### Assigned task
Print, in exact form, the lines below from the one containing "the start-up steps" through the one containing "but no file", and omit all others.

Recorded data
-- Opening Marker --
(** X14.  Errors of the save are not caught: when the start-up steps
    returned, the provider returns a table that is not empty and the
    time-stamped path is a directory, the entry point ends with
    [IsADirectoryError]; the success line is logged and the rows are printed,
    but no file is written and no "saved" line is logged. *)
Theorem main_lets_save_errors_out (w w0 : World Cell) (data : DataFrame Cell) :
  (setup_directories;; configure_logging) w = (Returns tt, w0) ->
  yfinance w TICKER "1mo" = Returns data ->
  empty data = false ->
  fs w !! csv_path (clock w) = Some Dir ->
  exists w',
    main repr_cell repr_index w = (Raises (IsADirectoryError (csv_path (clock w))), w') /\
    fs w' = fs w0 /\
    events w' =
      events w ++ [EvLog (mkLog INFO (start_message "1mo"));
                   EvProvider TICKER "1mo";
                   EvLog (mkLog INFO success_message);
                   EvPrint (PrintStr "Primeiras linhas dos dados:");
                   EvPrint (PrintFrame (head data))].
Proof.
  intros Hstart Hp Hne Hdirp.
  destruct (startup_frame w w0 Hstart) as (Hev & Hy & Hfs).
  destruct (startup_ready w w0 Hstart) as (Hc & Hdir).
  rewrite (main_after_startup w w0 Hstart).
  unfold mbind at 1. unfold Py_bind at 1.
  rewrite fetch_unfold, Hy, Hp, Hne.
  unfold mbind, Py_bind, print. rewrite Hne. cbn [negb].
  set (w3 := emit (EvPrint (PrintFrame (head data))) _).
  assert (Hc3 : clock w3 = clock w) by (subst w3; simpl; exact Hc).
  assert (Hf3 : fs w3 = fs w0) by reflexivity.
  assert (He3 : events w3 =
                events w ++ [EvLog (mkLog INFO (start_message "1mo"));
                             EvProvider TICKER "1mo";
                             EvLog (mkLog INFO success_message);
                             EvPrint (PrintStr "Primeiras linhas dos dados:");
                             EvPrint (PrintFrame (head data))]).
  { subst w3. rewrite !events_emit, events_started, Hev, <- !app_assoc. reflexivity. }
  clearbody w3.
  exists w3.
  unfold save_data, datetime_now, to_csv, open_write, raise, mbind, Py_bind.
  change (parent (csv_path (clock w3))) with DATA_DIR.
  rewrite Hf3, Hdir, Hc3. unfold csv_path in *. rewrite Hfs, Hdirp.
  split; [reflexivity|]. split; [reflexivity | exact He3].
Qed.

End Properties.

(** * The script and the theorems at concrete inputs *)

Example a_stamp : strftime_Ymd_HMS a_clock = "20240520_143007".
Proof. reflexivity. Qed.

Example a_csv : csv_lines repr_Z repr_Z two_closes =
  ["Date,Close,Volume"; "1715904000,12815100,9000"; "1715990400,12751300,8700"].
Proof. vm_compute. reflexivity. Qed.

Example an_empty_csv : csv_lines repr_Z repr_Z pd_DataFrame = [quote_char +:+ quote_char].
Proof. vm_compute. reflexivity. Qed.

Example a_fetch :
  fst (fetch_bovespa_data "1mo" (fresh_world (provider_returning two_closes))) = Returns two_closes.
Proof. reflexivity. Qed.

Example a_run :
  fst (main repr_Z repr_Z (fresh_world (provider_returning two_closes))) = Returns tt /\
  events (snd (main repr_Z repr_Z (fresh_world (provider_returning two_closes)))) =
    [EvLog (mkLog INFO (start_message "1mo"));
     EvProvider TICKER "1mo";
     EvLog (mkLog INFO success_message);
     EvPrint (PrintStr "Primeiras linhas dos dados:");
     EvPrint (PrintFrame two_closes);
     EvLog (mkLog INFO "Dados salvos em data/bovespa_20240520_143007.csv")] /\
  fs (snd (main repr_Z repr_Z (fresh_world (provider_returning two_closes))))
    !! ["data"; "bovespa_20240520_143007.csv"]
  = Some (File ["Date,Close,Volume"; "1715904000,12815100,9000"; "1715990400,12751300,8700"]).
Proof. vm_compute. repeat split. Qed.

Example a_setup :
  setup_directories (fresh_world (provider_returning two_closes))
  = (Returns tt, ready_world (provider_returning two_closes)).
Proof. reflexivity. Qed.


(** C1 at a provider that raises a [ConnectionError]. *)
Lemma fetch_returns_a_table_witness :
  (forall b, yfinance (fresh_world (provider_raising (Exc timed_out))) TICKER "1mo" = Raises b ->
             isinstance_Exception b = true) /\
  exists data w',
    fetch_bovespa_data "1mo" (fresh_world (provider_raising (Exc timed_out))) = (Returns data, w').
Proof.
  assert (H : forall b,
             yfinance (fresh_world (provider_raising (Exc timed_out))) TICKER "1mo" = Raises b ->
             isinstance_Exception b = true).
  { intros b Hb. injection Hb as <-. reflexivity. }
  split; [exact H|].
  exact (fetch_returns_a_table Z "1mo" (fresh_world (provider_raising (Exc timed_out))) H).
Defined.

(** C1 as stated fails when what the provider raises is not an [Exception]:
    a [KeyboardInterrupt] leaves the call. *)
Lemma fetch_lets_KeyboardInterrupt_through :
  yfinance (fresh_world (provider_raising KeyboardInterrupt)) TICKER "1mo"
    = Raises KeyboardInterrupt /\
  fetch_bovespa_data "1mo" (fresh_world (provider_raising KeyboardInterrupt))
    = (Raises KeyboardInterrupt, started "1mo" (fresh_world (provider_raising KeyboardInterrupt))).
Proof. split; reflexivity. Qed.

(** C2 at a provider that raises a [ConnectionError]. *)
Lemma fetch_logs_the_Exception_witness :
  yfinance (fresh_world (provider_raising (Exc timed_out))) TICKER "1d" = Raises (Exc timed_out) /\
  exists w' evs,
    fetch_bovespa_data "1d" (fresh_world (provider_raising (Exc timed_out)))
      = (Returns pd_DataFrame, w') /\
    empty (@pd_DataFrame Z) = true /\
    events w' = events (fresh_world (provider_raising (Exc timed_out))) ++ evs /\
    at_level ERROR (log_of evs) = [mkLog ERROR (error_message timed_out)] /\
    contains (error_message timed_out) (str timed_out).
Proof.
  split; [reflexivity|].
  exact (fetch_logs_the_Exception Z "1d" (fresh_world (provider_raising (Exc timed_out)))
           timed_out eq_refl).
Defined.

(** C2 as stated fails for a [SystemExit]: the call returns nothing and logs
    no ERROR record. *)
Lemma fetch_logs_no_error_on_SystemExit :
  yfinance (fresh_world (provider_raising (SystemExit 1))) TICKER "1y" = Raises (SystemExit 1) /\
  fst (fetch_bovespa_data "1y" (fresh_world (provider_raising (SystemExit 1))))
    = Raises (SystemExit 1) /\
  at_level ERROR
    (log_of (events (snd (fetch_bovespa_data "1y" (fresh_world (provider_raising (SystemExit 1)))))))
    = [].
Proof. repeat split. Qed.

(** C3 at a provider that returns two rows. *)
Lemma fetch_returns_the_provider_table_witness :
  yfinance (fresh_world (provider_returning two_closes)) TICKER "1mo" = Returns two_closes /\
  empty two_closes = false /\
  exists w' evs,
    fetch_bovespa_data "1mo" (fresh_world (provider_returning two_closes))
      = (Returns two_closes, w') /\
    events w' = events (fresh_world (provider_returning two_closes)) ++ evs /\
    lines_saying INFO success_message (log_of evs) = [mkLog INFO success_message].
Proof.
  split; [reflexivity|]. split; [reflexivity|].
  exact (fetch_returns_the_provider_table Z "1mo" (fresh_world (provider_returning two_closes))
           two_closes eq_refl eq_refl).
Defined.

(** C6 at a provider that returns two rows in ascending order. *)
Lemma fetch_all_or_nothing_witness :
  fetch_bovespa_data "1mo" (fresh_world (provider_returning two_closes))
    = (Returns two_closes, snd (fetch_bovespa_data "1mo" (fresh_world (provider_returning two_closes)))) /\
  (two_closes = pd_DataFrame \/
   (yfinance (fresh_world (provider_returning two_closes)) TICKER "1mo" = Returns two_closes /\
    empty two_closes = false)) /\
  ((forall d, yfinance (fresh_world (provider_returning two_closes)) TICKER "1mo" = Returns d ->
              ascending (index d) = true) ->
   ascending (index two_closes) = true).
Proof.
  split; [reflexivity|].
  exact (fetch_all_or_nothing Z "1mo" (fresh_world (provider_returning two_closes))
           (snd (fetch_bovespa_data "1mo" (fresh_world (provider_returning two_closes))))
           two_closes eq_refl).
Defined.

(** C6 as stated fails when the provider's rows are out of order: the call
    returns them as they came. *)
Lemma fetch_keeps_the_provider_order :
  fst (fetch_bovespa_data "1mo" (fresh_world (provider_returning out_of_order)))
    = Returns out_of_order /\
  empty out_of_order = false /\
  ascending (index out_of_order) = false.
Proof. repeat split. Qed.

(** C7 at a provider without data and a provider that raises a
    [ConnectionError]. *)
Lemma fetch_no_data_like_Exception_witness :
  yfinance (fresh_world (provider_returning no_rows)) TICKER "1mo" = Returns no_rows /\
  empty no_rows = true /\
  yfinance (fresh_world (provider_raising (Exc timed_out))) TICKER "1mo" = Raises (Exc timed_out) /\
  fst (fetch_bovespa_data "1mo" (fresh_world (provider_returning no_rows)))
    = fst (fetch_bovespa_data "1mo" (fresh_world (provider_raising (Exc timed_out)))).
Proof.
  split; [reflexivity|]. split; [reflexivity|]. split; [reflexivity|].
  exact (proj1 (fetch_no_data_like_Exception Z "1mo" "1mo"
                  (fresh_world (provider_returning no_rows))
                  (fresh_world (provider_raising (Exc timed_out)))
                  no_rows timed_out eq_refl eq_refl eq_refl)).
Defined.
-- Closing Marker --
-- Opening Marker --
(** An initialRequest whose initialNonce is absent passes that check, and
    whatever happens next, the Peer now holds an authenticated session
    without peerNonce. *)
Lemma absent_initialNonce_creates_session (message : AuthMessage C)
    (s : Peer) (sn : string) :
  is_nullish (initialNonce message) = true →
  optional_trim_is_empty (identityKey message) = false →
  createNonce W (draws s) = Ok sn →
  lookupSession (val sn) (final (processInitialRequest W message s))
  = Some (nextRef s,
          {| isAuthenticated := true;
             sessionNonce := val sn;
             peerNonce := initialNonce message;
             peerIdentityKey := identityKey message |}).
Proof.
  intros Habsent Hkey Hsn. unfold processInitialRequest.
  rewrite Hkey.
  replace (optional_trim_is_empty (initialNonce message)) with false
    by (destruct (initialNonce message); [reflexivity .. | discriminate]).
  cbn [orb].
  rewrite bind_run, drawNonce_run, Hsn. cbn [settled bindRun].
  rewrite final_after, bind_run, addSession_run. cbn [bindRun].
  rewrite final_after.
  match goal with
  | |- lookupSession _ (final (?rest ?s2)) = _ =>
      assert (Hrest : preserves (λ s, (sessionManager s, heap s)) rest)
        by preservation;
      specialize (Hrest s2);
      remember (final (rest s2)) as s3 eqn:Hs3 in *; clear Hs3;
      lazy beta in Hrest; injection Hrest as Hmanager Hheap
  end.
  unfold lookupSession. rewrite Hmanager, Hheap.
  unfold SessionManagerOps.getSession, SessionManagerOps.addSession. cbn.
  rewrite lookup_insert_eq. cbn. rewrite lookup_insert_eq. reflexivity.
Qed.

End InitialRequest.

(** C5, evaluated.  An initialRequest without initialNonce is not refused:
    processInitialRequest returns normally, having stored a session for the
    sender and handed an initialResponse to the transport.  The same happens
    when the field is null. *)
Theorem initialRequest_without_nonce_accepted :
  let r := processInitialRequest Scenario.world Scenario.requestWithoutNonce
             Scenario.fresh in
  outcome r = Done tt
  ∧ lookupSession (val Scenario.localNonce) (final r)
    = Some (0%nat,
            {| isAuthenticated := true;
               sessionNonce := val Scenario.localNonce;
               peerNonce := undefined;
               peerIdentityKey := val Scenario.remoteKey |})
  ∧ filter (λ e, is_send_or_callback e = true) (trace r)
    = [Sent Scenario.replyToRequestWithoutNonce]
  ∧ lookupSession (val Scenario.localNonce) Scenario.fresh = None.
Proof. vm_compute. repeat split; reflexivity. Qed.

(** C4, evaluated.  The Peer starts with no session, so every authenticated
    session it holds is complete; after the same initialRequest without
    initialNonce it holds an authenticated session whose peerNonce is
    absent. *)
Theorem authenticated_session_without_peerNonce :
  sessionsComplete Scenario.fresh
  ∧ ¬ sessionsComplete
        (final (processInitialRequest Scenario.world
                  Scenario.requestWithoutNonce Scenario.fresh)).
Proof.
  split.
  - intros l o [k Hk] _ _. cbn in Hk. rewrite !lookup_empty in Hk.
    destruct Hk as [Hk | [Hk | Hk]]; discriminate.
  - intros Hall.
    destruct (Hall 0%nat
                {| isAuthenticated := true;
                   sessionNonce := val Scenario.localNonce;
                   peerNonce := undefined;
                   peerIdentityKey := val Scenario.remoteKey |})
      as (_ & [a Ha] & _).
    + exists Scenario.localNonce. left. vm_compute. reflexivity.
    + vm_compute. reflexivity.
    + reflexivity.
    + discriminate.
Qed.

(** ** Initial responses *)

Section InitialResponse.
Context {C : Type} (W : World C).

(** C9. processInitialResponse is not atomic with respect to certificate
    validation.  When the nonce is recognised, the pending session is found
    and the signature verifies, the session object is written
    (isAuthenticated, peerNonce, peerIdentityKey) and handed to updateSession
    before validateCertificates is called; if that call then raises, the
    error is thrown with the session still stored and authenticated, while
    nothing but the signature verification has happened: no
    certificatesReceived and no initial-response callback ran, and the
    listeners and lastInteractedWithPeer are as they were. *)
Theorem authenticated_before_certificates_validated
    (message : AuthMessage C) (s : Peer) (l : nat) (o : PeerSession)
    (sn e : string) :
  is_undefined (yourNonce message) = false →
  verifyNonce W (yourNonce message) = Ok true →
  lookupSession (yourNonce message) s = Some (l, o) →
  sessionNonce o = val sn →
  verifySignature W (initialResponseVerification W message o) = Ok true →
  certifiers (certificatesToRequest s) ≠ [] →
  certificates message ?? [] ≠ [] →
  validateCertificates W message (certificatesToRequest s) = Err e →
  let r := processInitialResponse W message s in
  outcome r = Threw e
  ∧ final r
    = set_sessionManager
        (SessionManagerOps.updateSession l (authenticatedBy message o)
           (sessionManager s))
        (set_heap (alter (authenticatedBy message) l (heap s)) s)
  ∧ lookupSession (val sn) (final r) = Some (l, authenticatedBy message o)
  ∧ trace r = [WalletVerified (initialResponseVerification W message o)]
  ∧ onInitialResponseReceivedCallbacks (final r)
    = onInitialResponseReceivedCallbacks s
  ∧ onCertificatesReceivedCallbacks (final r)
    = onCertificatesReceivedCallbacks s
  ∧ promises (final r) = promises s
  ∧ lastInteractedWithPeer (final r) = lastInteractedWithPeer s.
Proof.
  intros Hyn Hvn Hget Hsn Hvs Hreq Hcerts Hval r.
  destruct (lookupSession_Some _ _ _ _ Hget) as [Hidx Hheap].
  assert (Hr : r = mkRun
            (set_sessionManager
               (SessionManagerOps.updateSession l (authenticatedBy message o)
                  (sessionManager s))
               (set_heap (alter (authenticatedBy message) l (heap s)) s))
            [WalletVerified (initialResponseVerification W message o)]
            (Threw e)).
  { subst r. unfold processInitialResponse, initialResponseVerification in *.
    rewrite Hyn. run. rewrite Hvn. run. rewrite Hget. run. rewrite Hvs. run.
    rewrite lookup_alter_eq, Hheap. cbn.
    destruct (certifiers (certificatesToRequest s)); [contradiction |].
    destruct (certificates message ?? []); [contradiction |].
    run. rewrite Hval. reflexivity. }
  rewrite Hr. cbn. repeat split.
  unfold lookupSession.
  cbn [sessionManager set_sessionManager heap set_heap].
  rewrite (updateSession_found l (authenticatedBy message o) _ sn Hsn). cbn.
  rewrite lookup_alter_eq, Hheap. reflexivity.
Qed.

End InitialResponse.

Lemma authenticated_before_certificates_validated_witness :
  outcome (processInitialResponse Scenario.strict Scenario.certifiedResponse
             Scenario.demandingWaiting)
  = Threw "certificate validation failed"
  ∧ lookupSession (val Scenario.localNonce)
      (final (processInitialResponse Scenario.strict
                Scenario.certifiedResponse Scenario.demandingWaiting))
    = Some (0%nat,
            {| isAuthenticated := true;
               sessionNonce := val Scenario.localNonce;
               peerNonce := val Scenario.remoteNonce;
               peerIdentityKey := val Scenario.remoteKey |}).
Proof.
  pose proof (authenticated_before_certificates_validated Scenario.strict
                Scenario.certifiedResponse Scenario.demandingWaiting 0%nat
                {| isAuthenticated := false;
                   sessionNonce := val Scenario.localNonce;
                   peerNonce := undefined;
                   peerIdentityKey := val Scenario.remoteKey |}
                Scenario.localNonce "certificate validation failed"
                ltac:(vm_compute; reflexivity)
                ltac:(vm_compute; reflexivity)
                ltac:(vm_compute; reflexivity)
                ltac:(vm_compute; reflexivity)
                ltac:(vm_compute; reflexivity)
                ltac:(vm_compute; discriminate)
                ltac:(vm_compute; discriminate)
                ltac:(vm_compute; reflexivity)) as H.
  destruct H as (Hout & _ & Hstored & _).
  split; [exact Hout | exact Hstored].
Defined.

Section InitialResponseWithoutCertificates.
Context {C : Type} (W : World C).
-- Closing Marker --
### Finished exercise
(** X14.  Errors of the save are not caught: when the start-up steps
    returned, the provider returns a table that is not empty and the
    time-stamped path is a directory, the entry point ends with
    [IsADirectoryError]; the success line is logged and the rows are printed,
    but no file is written and no "saved" line is logged. *)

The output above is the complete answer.